Grade 3 hypertension was seen in 17 patients (9.7%); in 12 of these 17, hypertension developed after receiving the third sunitinib cycle. Among these 17 patients, 12 (70.6%) also experienced left ventricular systolic (LVEF) dysfunction; in all, 33 of the 175 patients (18.9%) developed some degree of cardiac abnormality, of which 12 were classified as grade 3 LVEF dysfunction and/or congestive heart failure (CHF) (6.9%). Significant univariate associations for predictors of CHF were history of hypertension (P = 0.008), history of coronary heart disease (P = 0.0005) and prior treatment with an angiotensin-converting enzyme inhibitor (P = 0.04). Multivariate analysis suggested that a history of coronary artery disease [odds ratio (OR) 18, 95% confidence interval (CI) 4-160, P = 0.005] and hypertension (OR 3, 95% CI 1.5-80, P = 0.04) was the only significant independent predictors of CHF.

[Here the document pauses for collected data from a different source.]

(** The argument of [commit]: an absent field keeps the snapshot's. *)
Record Commit (W : Type) := mkCommit {
  c_tree : option (LathTree W);
  c_leafMeta : option (list (string * LeafMeta));
  c_parked : option (list (string * option (Rect W)));
  c_zoomedId : option (option LeafId) }.
Arguments mkCommit {W} _ _ _ _.
Arguments c_tree {W} _.
Arguments c_leafMeta {W} _.
Arguments c_parked {W} _.
Arguments c_zoomedId {W} _.

(** [map.has(k)]. *)
Definition omap_has {V} (k : string) (m : list (string * V)) : bool :=
  bool_decide (is_Some (omap_get k m)).

(** The wall store's methods under their own names. *)
Module Wall.
Section Wall.
  Context {W : Type} `{N : JSNum W}.
  Implicit Types (s : Store W) (t : LathTree W) (id : LeafId).

Definition PANE_GUTTER_PX : W := nlit 7 1.

Definition LATH_LAYOUT_OPTS : LayoutOpts W := mkOpts PANE_GUTTER_PX (nlit 100 1) (nlit 60 1).

Definition EMPTY_TREE : LathTree W := mkTree None.

(** The store [createLathWallStore] returns. *)
Definition createLathWallStore : Store W :=
  mkStore (mkSnapshot EMPTY_TREE [] [] None 0) None [] [] [].

Definition with_hints (h : list (string * EnterFrom W)) s : Store W :=
  mkStore (snapshot s) (geometry s) h (listeners s) (notified s).

Definition deriveEnterHint id (placementEdge : Edge) s : Store W :=
  if omap_has id (enterHints s) then s
  else with_hints (omap_set id (FromEdge (oppositeEdge placementEdge)) (enterHints s)) s.

(** The listeners run in insertion order; each reads the snapshot it is called for. *)
Definition notify s : Store W :=
  mkStore (snapshot s) (geometry s) (enterHints s) (listeners s)
    (rev (map (fun l => (l, revision (snapshot s))) (listeners s)) ++ notified s).

Definition commit (next : Commit W) s : Store W :=
  let cur := snapshot s in
  notify (mkStore
    (mkSnapshot (default (tree cur) (c_tree next)) (default (leafMeta cur) (c_leafMeta next))
      (default (parked cur) (c_parked next)) (default (zoomedId cur) (c_zoomedId next))
      (revision cur + 1))
    (geometry s) (enterHints s) (listeners s) (notified s)).

(** One id of [admit_ids], from the park and the hints so far. *)
Definition admit_one (ph : list (string * option (Rect W)) * list (string * EnterFrom W)) id
    : list (string * option (Rect W)) * list (string * EnterFrom W) :=
  match omap_get id ph.1 with
  | None => ph
  | Some held =>
      (omap_delete id ph.1,
       match held with
       | Some r => omap_set id (FromRect r) ph.2
       | None => omap_delete id ph.2
       end)
  end.

(** [admit_ids]: the [parked] of the commit it is spread into, if any id was parked,
    and the store with its hints updated. *)
Definition admit_ids (ids : list LeafId) s : option (list (string * option (Rect W))) * Store W :=
  let ph := foldl admit_one (parked (snapshot s), enterHints s) ids in
  (if existsb (fun id => omap_has id (parked (snapshot s))) ids then Some ph.1 else None,
   with_hints ph.2 s).

Definition leafRect id s : option (Rect W) :=
  match geometry s with
  | None => None
  | Some (rect, opts) =>
      match findLeafPath (tree (snapshot s)) id with
      | Some path => nodeRectAtPath (tree (snapshot s)) rect opts path
      | None => None
      end
  end.

Definition detachLeaf id (keepMeta park : bool) s : bool * option (RestoreToken W) * Store W :=
  let cur := snapshot s in
  match Ops.remove (tree cur) id with
  | (t, true, token) =>
      let leafMeta' := if keepMeta then leafMeta cur else omap_delete id (leafMeta cur) in
      (true, token,
       commit (mkCommit (Some t) (Some leafMeta')
         (if park && omap_has id leafMeta' then Some (omap_set id (leafRect id s) (parked cur)) else None)
         (if bool_decide (zoomedId cur = Some id) then Some None else None)) s)
  | (_, false, _) => (false, None, s)
  end.

(** [subscribe] and the unsubscribe it returns. *)
Definition subscribe (listener : Z) s : Store W :=
  mkStore (snapshot s) (geometry s) (enterHints s)
    (if bool_decide (listener ∈ listeners s) then listeners s else listeners s ++ [listener]) (notified s).

Definition unsubscribe (listener : Z) s : Store W :=
  mkStore (snapshot s) (geometry s) (enterHints s)
    (filter (fun l => l <> listener) (listeners s)) (notified s).

Definition getSnapshot s : LathWallSnapshot W := snapshot s.

Definition restoreSnapshot (saved : LathWallSnapshot W) s : Store W :=
  commit (mkCommit (Some (tree saved)) (Some (leafMeta saved)) (Some (parked saved))
    (Some (zoomedId saved))) s.

(** The metadata [seed] starts from: that of the parked ids. *)
Definition parked_meta (sn : LathWallSnapshot W) : list (string * LeafMeta) :=
  foldl (fun m id => match omap_get id (leafMeta sn) with Some h => omap_set id h m | None => m end)
    [] (map fst (parked sn)).

Definition seed t (meta : list (LeafId * LeafMeta)) s : Store W :=
  let next := foldl (fun m im => omap_set im.1 im.2 m) (parked_meta (snapshot s)) meta in
  let a := admit_ids (leaves t) s in
  commit (mkCommit (Some t) (Some next) a.1 (Some None)) a.2.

Patients undergoing sunitinib, especially those with a previous history of hypertension and coronary heart disease, are at increased risk for cardiovascular events and should be monitored for exacerbations of their hypertension and for evidence of LVEF dysfunction during treatment.
近期数据显示,心脏毒性是接受舒尼替尼治疗患者中一种潜在的重要副作用。我们回顾了接受该药物治疗的转移性肾细胞癌(RCC)患者的心脏不良事件。
回顾性分析了意大利8家机构中175例接受舒尼替尼治疗的转移性RCC患者的病历。评估左心室射血分数(LVEF)和血压的变化。对存在心脏危险因素的患者进行了特别检查,以观察心脏变化的增加情况。
17例患者(9.7%)出现3级高血压;在这17例患者中,12例在接受第三个舒尼替尼周期后出现高血压。在这17例患者中,12例(70.6%)还出现左心室收缩功能障碍(LVEF);总共175例患者中有33例(18.9%)出现了某种程度的心脏异常,其中12例被归类为3级LVEF功能障碍和/或充血性心力衰竭(CHF)(6.9%)。CHF预测因素的显著单因素关联包括高血压病史(P = 0.008)、冠心病病史(P = 0.0005)和既往使用血管紧张素转换酶抑制剂治疗(P = 0.04)。多因素分析表明,冠心病病史[比值比(OR)18,95%置信区间(CI)4 - 160,P = 0.005]和高血压(OR 3,95% CI 1.5 - 80,P = 0.04)是CHF仅有的显著独立预测因素。
接受舒尼替尼治疗的患者,尤其是有高血压和冠心病病史的患者,发生心血管事件的风险增加,在治疗期间应监测其高血压的加重情况以及LVEF功能障碍的证据。